## BRIEF:
Return the data below exactly, but only from the line containing "(** ** dynamic_scheduler.py *)" through the line containing "(** One round of the loop that fills [M]. *)", with both of those lines included.

Top of SOURCE DATA

(** * Interval scheduling: the exact dynamic program, the ant-colony search
      and the greedy baseline

    A shallow embedding of [dynamic_scheduler.py], [ant_colony_scheduler.py],
    [greedy_scheduler.py], [models.py] and [process_dataset.py], followed by
    the properties of the specification that concern them and by further
    properties of the code.

    Numbers.  The Python code computes with floats; here every float is an
    exact rational ([Q]), compared with [Qle_bool], and the operations are
    exact.  Where rounding decides a property, in the sums of the dynamic
    program, the program is given a second time with the float addition
    and multiplication as parameters, and the addition of doubles is
    defined for it (Part IV).  The float power [x ** y] is a parameter
    [pow] of the development: the general theorems hold for every such
    operation.  So are the functions of [math] and the parsers of strings.

    Float errors.  The operations are total: the [OverflowError] and
    [ZeroDivisionError] of [**], the values [inf] and [nan] and the
    [ValueError] of a [math] function on them have no counterpart here.  A
    theorem that states that a call returns is about the runs free of
    them.

    Randomness.  The module-level generator of [random] is an explicit
    stream of raw words threaded through the ant-colony code.

    Loops.  A [while] loop takes a fuel argument and yields [Diverges] when
    the fuel is used up before the loop exits. *)

From Stdlib Require Import QArith Qabs Qround Qpower Lqa ZArith Lia.
From stdpp Require Import gmap list sorting strings.

(* ===================================================================== *)
(** * Part I: the embedding                                                *)
(* ===================================================================== *)

(** ** models.py: [Observation] *)

Record Observation := mkObs {
  oid : string;
  start : Q;
  end_ : Q;
  duration : Q;
  ra : Q;
  dec : Q;
  weight : Q
}.

#[export] Instance Observation_inhabited : Inhabited Observation :=
  populate (mkObs "" 0 0 0 0 0 0).
#[export] Instance Q_inhabited : Inhabited Q := populate 0%Q.

(** ** Float comparisons and builtins *)

(** [x < y] on floats. *)
Definition Qltb (x y : Q) : bool := negb (Qle_bool y x).

(** Python's [max(a, b)]: the first argument unless the second is larger. *)
Definition pymax (a b : Q) : Q := if Qltb a b then b else a.

(** Python's [sum(xs)]: left to right, from 0. *)
Definition pysum (xs : list Q) : Q := foldl Qplus 0%Q xs.

(** ** Outcomes of a call *)

Inductive exn : Set := IndexError.

Inductive outcome (A : Type) :=
| Returns (a : A)
| Raises (e : exn)
| Diverges.
Arguments Returns {A} a.
Arguments Raises {A} e.
Arguments Diverges {A}.

Definition obind {A B} (m : outcome A) (k : A -> outcome B) : outcome B :=
  match m with
  | Returns a => k a
  | Raises e => Raises e
  | Diverges => Diverges
  end.

(** [l[i]] on an argument of the caller: out of range raises. *)
Definition index {A} (l : list A) (i : nat) : outcome A :=
  match l !! i with
  | Some x => Returns x
  | None => Raises IndexError
  end.

(** ** The random source *)

(** The generator state: the raw words still to be drawn. *)
Definition Rng := nat -> Z.

Definition rng_tail (g : Rng) : Rng := fun k => g (S k).

(** [random.random()]: a multiple of 2^-53 in [0, 1). *)
Definition random_random (g : Rng) : Q * Rng :=
  (Qmake (g 0%nat mod 2 ^ 53)%Z (2 ^ 53)%positive, rng_tail g).

(** [random.randrange(n)], for [n > 0]: an integer in [0, n). *)
Definition randrange (n : nat) (g : Rng) : nat * Rng :=
  (Z.to_nat (g 0%nat mod Z.of_nat n), rng_tail g).

(** Computations that draw random numbers and may raise or diverge. *)
Definition Rand (A : Type) : Type := Rng -> outcome (A * Rng).

Definition rret {A} (a : A) : Rand A := fun g => Returns (a, g).

Definition rbind {A B} (m : Rand A) (k : A -> Rand B) : Rand B :=
  fun g => obind (m g) (fun '(a, g') => k a g').

Notation "'let!' x ':=' m 'in' k" := (rbind m (fun x => k))
  (at level 10, x pattern, m at level 100, k at level 200).

(** ** Sorting: [sorted] and [list.sort] are stable *)

Section Sort.
Context {A : Type} (before : A -> A -> bool).

(** [x] is placed in front of the first element it may precede. *)
Fixpoint insert_sorted (x : A) (l : list A) : list A :=
  match l with
  | [] => [x]
  | y :: l' => if before x y then x :: l else y :: insert_sorted x l'
  end.

Definition stable_sort (l : list A) : list A := foldr insert_sorted [] l.
End Sort.

(** [sorted(l, key=key)]. *)
Definition sorted_by_key {A} (key : A -> Q) (l : list A) : list A :=
  stable_sort (fun x y => Qle_bool (key x) (key y)) l.

(** [sorted(l, key=key, reverse=True)]. *)
Definition sorted_by_key_reverse {A} (key : A -> Q) (l : list A) : list A :=
  stable_sort (fun x y => Qle_bool (key y) (key x)) l.

(** [<] on tuples [(float, int)]: the first components decide unless they
    are equal. *)
Definition tuple_lt (a b : Q * nat) : bool :=
  if Qeq_bool a.1 b.1 then a.2 <? b.2 else Qltb a.1 b.1.

(** [cand.sort(reverse=True)] on a list of such tuples. *)
Definition sort_reverse (cand : list (Q * nat)) : list (Q * nat) :=
  stable_sort (fun x y => negb (tuple_lt x y)) cand.

(** ** bisect: binary search as in CPython's [bisect.py] *)

Fixpoint bisect_right_loop (fuel : nat) (a : list Q) (x : Q) (lo hi : nat) : nat :=
  match fuel with
  | 0 => lo
  | S fuel' =>
      if lo <? hi then
        let mid := (lo + hi) / 2 in
        if Qltb x (a !!! mid) then bisect_right_loop fuel' a x lo mid
        else bisect_right_loop fuel' a x (mid + 1) hi
      else lo
  end.

Definition bisect_right (a : list Q) (x : Q) : nat :=
  bisect_right_loop (length a) a x 0 (length a).

Fixpoint bisect_left_loop (fuel : nat) (a : list Q) (x : Q) (lo hi : nat) : nat :=
  match fuel with
  | 0 => lo
  | S fuel' =>
      if lo <? hi then
        let mid := (lo + hi) / 2 in
        if Qltb (a !!! mid) x then bisect_left_loop fuel' a x (mid + 1) hi
        else bisect_left_loop fuel' a x lo mid
      else lo
  end.

Definition bisect_left (a : list Q) (x : Q) : nat :=
  bisect_left_loop (length a) a x 0 (length a).

(** ** Schedules *)

(** Two tasks are compatible when one ends no later than the other starts. *)
Definition compatible (a b : Observation) : Prop :=
  (end_ a <= start b)%Q \/ (end_ b <= start a)%Q.

Definition compatibleb (a b : Observation) : bool :=
  Qle_bool (end_ a) (start b) || Qle_bool (end_ b) (start a).

(** Any two tasks at distinct positions are compatible. *)
Definition non_overlapping (l : list Observation) : Prop :=
  forall i j a b, i <> j -> l !! i = Some a -> l !! j = Some b -> compatible a b.

Fixpoint non_overlappingb (l : list Observation) : bool :=
  match l with
  | [] => true
  | a :: l' => forallb (compatibleb a) l' && non_overlappingb l'
  end.

(** Every interval of the input is valid. *)
Definition valid_intervals (obs : list Observation) : Prop :=
  Forall (fun o => (start o < end_ o)%Q) obs.

(** The tasks at the given indices. *)
Definition tasks_at (obs : list Observation) (idxs : list nat) : list Observation :=
  (fun i => obs !!! i) <$> idxs.

(** Total raw weight of a schedule. *)
Definition total_weight (l : list Observation) : Q := pysum (weight <$> l).

(** ** dynamic_scheduler.py *)

Section DynamicScheduler.
Variable pow : Q -> Q -> Q.

(** [o.weight * (max(o.duration, 1.0) ** 0.25)] *)
Definition transformed_weight (o : Observation) : Q :=
  (weight o * pow (pymax (duration o) 1) (1 # 4))%Q.

(** [incl = weights_s[i - 1]; j = p[i - 1]; if j >= 0: incl += M[j + 1]] *)
Definition dp_incl (weights_s : list Q) (p : list Z) (M : list Q) (i : nat) : Q :=
  let incl := weights_s !!! (i - 1) in
  let j := p !!! (i - 1) in
  if (0 <=? j)%Z then (incl + M !!! Z.to_nat (j + 1))%Q else incl.

(** One round of the loop that fills [M]. *)
Definition dp_fill_step (weights_s : list Q) (p : list Z) (M : list Q) (i : nat) : list Q :=
  let incl := dp_incl weights_s p M i in
  let excl := M !!! (i - 1) in
  <[i := if Qltb excl incl then incl else excl]> M.

Definition dp_table (weights_s : list Q) (p : list Z) (n : nat) : list Q :=
  foldl (dp_fill_step weights_s p) (replicate (n + 1) 0%Q) (seq 1 n).

(** The reconstruction loop [while i > 0]. *)
Fixpoint dp_reconstruct (fuel : nat) (indices : list nat) (weights_s : list Q)
    (p : list Z) (M : list Q) (i : nat) (chosen_indices : list nat)
    : outcome (list nat) :=
  match i with
  | 0 => Returns chosen_indices
  | S _ =>
      match fuel with
      | 0 => Diverges
      | S fuel' =>
          let incl := dp_incl weights_s p M i in
          let j := p !!! (i - 1) in
          if Qle_bool (M !!! (i - 1)) incl then
            dp_reconstruct fuel' indices weights_s p M (Z.to_nat (j + 1))
              (chosen_indices ++ [indices !!! (i - 1)])
          else
            dp_reconstruct fuel' indices weights_s p M (i - 1) chosen_indices
      end
  end.

(** The arrays of steps 1 to 3. *)
Definition dp_indices (obs_list : list Observation) : list nat :=
  let ends := end_ <$> obs_list in
  sorted_by_key (fun i => ends !!! i) (seq 0 (length obs_list)).

Definition dp_p (ends_s starts_s : list Q) : list Z :=
  (fun s => Z.of_nat (bisect_right ends_s s) - 1)%Z <$> starts_s.

(** The original indices of the chosen tasks, after [reverse]. *)
Definition dp_chosen_indices (fuel : nat) (obs_list : list Observation)
    : outcome (list nat) :=
  let n := length obs_list in
  let starts := start <$> obs_list in
  let ends := end_ <$> obs_list in
  let weights := transformed_weight <$> obs_list in
  let indices := dp_indices obs_list in
  let ends_s := (fun i => ends !!! i) <$> indices in
  let starts_s := (fun i => starts !!! i) <$> indices in
  let weights_s := (fun i => weights !!! i) <$> indices in
  let p := dp_p ends_s starts_s in
  let M := dp_table weights_s p n in
  obind (dp_reconstruct fuel indices weights_s p M n [])
    (fun chosen_indices => Returns (reverse chosen_indices)).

Bottom of SOURCE DATA

## RESULT OF THE TASK:
(** ** dynamic_scheduler.py *)

Section DynamicScheduler.
Variable pow : Q -> Q -> Q.

(** [o.weight * (max(o.duration, 1.0) ** 0.25)] *)
Definition transformed_weight (o : Observation) : Q :=
  (weight o * pow (pymax (duration o) 1) (1 # 4))%Q.

(** [incl = weights_s[i - 1]; j = p[i - 1]; if j >= 0: incl += M[j + 1]] *)
Definition dp_incl (weights_s : list Q) (p : list Z) (M : list Q) (i : nat) : Q :=
  let incl := weights_s !!! (i - 1) in
  let j := p !!! (i - 1) in
  if (0 <=? j)%Z then (incl + M !!! Z.to_nat (j + 1))%Q else incl.

(** One round of the loop that fills [M]. *)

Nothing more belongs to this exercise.